(** Whatever the cache had, a choice is one of the outbounds. *)
Lemma select_member metadata net nanos s :
  countable (get_net net (ss_outbounds s)) ->
  exists o s', select metadata net nanos s = (Ok o, s') /\ o ∈ get_net net (ss_outbounds s) /\ ss_outbounds s' = ss_outbounds s.
Proof.
  intros Hc. unfold StickySession_Select.
  destruct (sessions_Get (session_key metadata) (ss_lruCache s)) as [found cache].
  set (idx := if match found with Some i => (i <? length (get_net net (ss_outbounds s)))%nat | None => false end
    then default 0%nat found else random_index (session_key metadata) (nanos 0%nat) (get_net net (ss_outbounds s))).
  assert (idx < length (get_net net (ss_outbounds s)))%nat as Hlt.
  { unfold idx. destruct found as [i|]; [|by apply random_index_lt].
    destruct (Nat.ltb_spec i (length (get_net net (ss_outbounds s)))); [done|by apply random_index_lt]. }
  destruct (sticky_loop_ok (set_sessions cache s) net _ (session_key metadata) nanos (ss_maxRetry s - 1) Hc 1 idx Hlt)
    as (j & a & x & E & Hx & _ & _).
  exists x. cbn [ss_outbounds ss_maxRetry set_sessions]. rewrite E. unfold at_index. rewrite Hx.
  apply list_elem_of_lookup_2 in Hx. destruct a; eexists; (split; [reflexivity|]); (split; [done|]); [|done].
  by destruct found; [destruct (negb _)|].
Qed.

(** a sticky session sticks: a choice never panics and is one of the outbounds of the network, and, as
    long as that outbound is alive (or always, when retries are not configured), all the later connections
    with the same source and destination get it too, until the cache drops the session.  The index the
    cache had for the session must be one of the network's. *)
Theorem StickySession_sticks metadata net nanos s :
  countable (get_net net (ss_outbounds s)) ->
  (forall i, cached metadata s = Some i -> (i < length (get_net net (ss_outbounds s)))%nat) ->
  exists o s', select metadata net nanos s = (Ok o, s') /\ o ∈ get_net net (ss_outbounds s) /\
    (keeps s net o -> forall later, Forall (fun p => same_session metadata (fst p)) later ->
      Forall (fun r => r = Ok o) (selects net later s')).
Proof.
  intros Hc Hr. destruct (select_caches metadata net nanos s Hc Hr) as (o & i & s' & E & Ho & Hi & Hout & Hk).
  exists o, s'. split; [done|split; [by eapply list_elem_of_lookup_2|]]. intros Hkeep later Hl.
  apply (selects_cached metadata net i o); rewrite ?Hout; try done. by apply Hk.
Qed.
End Hash.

## Prompt
Using the entries above, return each line that includes the word "rewrite".

## Answer box
  exists x. cbn [ss_outbounds ss_maxRetry set_sessions]. rewrite E. unfold at_index. rewrite Hx.
  apply (selects_cached metadata net i o); rewrite ?Hout; try done. by apply Hk.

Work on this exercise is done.